Start of Block

Lemma header_size ty len s : 0 <= len < 4294967296 -> readUInt32BE 4 (header ty len +:+ s) = Some len.
Proof.
  intros H. unfold readUInt32BE, byte_at, header. rewrite !str_app_cons. cbn.
  rewrite !byte_value by
    first [apply Z.mod_pos_bound; lia | split; [apply Z.div_pos; lia|apply Z.div_lt_upper_bound; lia]].
  f_equal. assert (H1 := Z.div_mod len 256 ltac:(lia)).
  assert (H2 := Z.div_mod (len / 256) 256 ltac:(lia)). rewrite Z.div_div in H2 by lia.
  assert (H3 := Z.div_mod (len / 65536) 256 ltac:(lia)). rewrite Z.div_div in H3 by lia.
  change (256 * 256) with 65536 in *. change (65536 * 256) with 16777216 in *. lia.
Qed.

Lemma header_length ty len : js_str_length (header ty len) = 8.
Proof. reflexivity. Qed.

Lemma slice_middle (a b c : string) :
  js_slice_str (a +:+ b +:+ c) (js_str_length a) (js_str_length a + js_str_length b) = b.
Proof.
  unfold js_slice_str, js_clamp, js_str_length. rewrite !str_length_app.
  rewrite !(proj2 (Z.ltb_ge _ _)) by lia. rewrite !Z.min_l by lia.
  replace (Z.to_nat (Z.of_nat (String.length a))) with (String.length a) by lia.
  rewrite substring_app_r.
  match goal with |- String.substring 0 ?n _ = _ => replace n with (String.length b) by lia end.
  apply substring_app_l.
Qed.

Lemma concat_cons s l : concat (s :: l) = s +:+ concat l.
Proof. reflexivity. Qed.

Lemma demux_frames frames n :
  Forall (fun f => 0 <= f.1 < 256 /\ js_str_length f.2 < 4294967296) frames ->
  (length frames <= n)%nat -> demux_loop n (concat (frame <$> frames)) = Some frames.
Proof.
  revert n. induction frames as [|[ty s] frames IH]; intros n Hf Hn; [by destruct n|].
  apply Forall_cons in Hf as [[Ht Hs] Hf]. cbn [fst snd] in Ht, Hs. destruct n as [|n]; cbn [length] in Hn; [lia|].
  rewrite fmap_cons, concat_cons. unfold frame at 1. cbn [fst snd].
  rewrite str_app_assoc. set (rest := concat _) in *.
  cbn [demux_loop]. rewrite header_size by (unfold js_str_length in *; lia).
  assert (byte_at 0 (header ty (js_str_length s) +:+ s +:+ rest) = Some ty) as ->.
  { unfold byte_at, header. rewrite !str_app_cons. cbn. f_equal. by apply byte_value. }
  cbn [option_bind mbind].
  assert (H1 := slice_middle (header ty (js_str_length s)) s rest). rewrite header_length in H1. rewrite H1.
  assert (js_slice_str_from (header ty (js_str_length s) +:+ s +:+ rest) (8 + js_str_length s) = rest) as ->.
  { rewrite <- str_app_assoc.
    replace (8 + js_str_length s) with (js_str_length (header ty (js_str_length s) +:+ s)) by
      (rewrite <- (header_length ty (js_str_length s)); unfold js_str_length; rewrite str_length_app; lia).
    apply slice_suffix. }
  unfold rest. by rewrite IH by (done || lia).
Qed.

(** Container output arrives.  A chunk of whole frames, of any types and any
    payloads that a frame can hold, is taken apart into exactly these frames. *)
Theorem demux_roundtrip frames :
  Forall (fun f => 0 <= f.1 < 256 /\ js_str_length f.2 < 4294967296) frames ->
  demux (concat (frame <$> frames)) = Some frames.
Proof.
  intros H. apply demux_frames; [done|]. clear H. unfold frame.
  induction frames as [|f frames IH]; [done|]. rewrite fmap_cons, concat_cons, !str_length_app. cbn [length].
  change (String.length (header _ _)) with 8%nat. lia.
Qed.

Lemma demux_roundtrip_witness : demux (concat (frame <$> [(1, "hello"); (2, ""); (1, "!")])) = Some [(1, "hello"); (2, ""); (1, "!")].
Proof. apply demux_roundtrip. repeat constructor; vm_compute; done. Defined.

End of Block

◆ YOUR GOAL ◆
Write out all the material exactly, keeping each word.

◆ THE COMPLETED TASK ◆
Lemma header_size ty len s : 0 <= len < 4294967296 -> readUInt32BE 4 (header ty len +:+ s) = Some len.
Proof.
  intros H. unfold readUInt32BE, byte_at, header. rewrite !str_app_cons. cbn.
  rewrite !byte_value by
    first [apply Z.mod_pos_bound; lia | split; [apply Z.div_pos; lia|apply Z.div_lt_upper_bound; lia]].
  f_equal. assert (H1 := Z.div_mod len 256 ltac:(lia)).
  assert (H2 := Z.div_mod (len / 256) 256 ltac:(lia)). rewrite Z.div_div in H2 by lia.
  assert (H3 := Z.div_mod (len / 65536) 256 ltac:(lia)). rewrite Z.div_div in H3 by lia.
  change (256 * 256) with 65536 in *. change (65536 * 256) with 16777216 in *. lia.
Qed.

Lemma header_length ty len : js_str_length (header ty len) = 8.
Proof. reflexivity. Qed.

Lemma slice_middle (a b c : string) :
  js_slice_str (a +:+ b +:+ c) (js_str_length a) (js_str_length a + js_str_length b) = b.
Proof.
  unfold js_slice_str, js_clamp, js_str_length. rewrite !str_length_app.
  rewrite !(proj2 (Z.ltb_ge _ _)) by lia. rewrite !Z.min_l by lia.
  replace (Z.to_nat (Z.of_nat (String.length a))) with (String.length a) by lia.
  rewrite substring_app_r.
  match goal with |- String.substring 0 ?n _ = _ => replace n with (String.length b) by lia end.
  apply substring_app_l.
Qed.

Lemma concat_cons s l : concat (s :: l) = s +:+ concat l.
Proof. reflexivity. Qed.

Lemma demux_frames frames n :
  Forall (fun f => 0 <= f.1 < 256 /\ js_str_length f.2 < 4294967296) frames ->
  (length frames <= n)%nat -> demux_loop n (concat (frame <$> frames)) = Some frames.
Proof.
  revert n. induction frames as [|[ty s] frames IH]; intros n Hf Hn; [by destruct n|].
  apply Forall_cons in Hf as [[Ht Hs] Hf]. cbn [fst snd] in Ht, Hs. destruct n as [|n]; cbn [length] in Hn; [lia|].
  rewrite fmap_cons, concat_cons. unfold frame at 1. cbn [fst snd].
  rewrite str_app_assoc. set (rest := concat _) in *.
  cbn [demux_loop]. rewrite header_size by (unfold js_str_length in *; lia).
  assert (byte_at 0 (header ty (js_str_length s) +:+ s +:+ rest) = Some ty) as ->.
  { unfold byte_at, header. rewrite !str_app_cons. cbn. f_equal. by apply byte_value. }
  cbn [option_bind mbind].
  assert (H1 := slice_middle (header ty (js_str_length s)) s rest). rewrite header_length in H1. rewrite H1.
  assert (js_slice_str_from (header ty (js_str_length s) +:+ s +:+ rest) (8 + js_str_length s) = rest) as ->.
  { rewrite <- str_app_assoc.
    replace (8 + js_str_length s) with (js_str_length (header ty (js_str_length s) +:+ s)) by
      (rewrite <- (header_length ty (js_str_length s)); unfold js_str_length; rewrite str_length_app; lia).
    apply slice_suffix. }
  unfold rest. by rewrite IH by (done || lia).
Qed.

(** Container output arrives.  A chunk of whole frames, of any types and any
    payloads that a frame can hold, is taken apart into exactly these frames. *)
Theorem demux_roundtrip frames :
  Forall (fun f => 0 <= f.1 < 256 /\ js_str_length f.2 < 4294967296) frames ->
  demux (concat (frame <$> frames)) = Some frames.
Proof.
  intros H. apply demux_frames; [done|]. clear H. unfold frame.
  induction frames as [|f frames IH]; [done|]. rewrite fmap_cons, concat_cons, !str_length_app. cbn [length].
  change (String.length (header _ _)) with 8%nat. lia.
Qed.

Lemma demux_roundtrip_witness : demux (concat (frame <$> [(1, "hello"); (2, ""); (1, "!")])) = Some [(1, "hello"); (2, ""); (1, "!")].
Proof. apply demux_roundtrip. repeat constructor; vm_compute; done. Defined.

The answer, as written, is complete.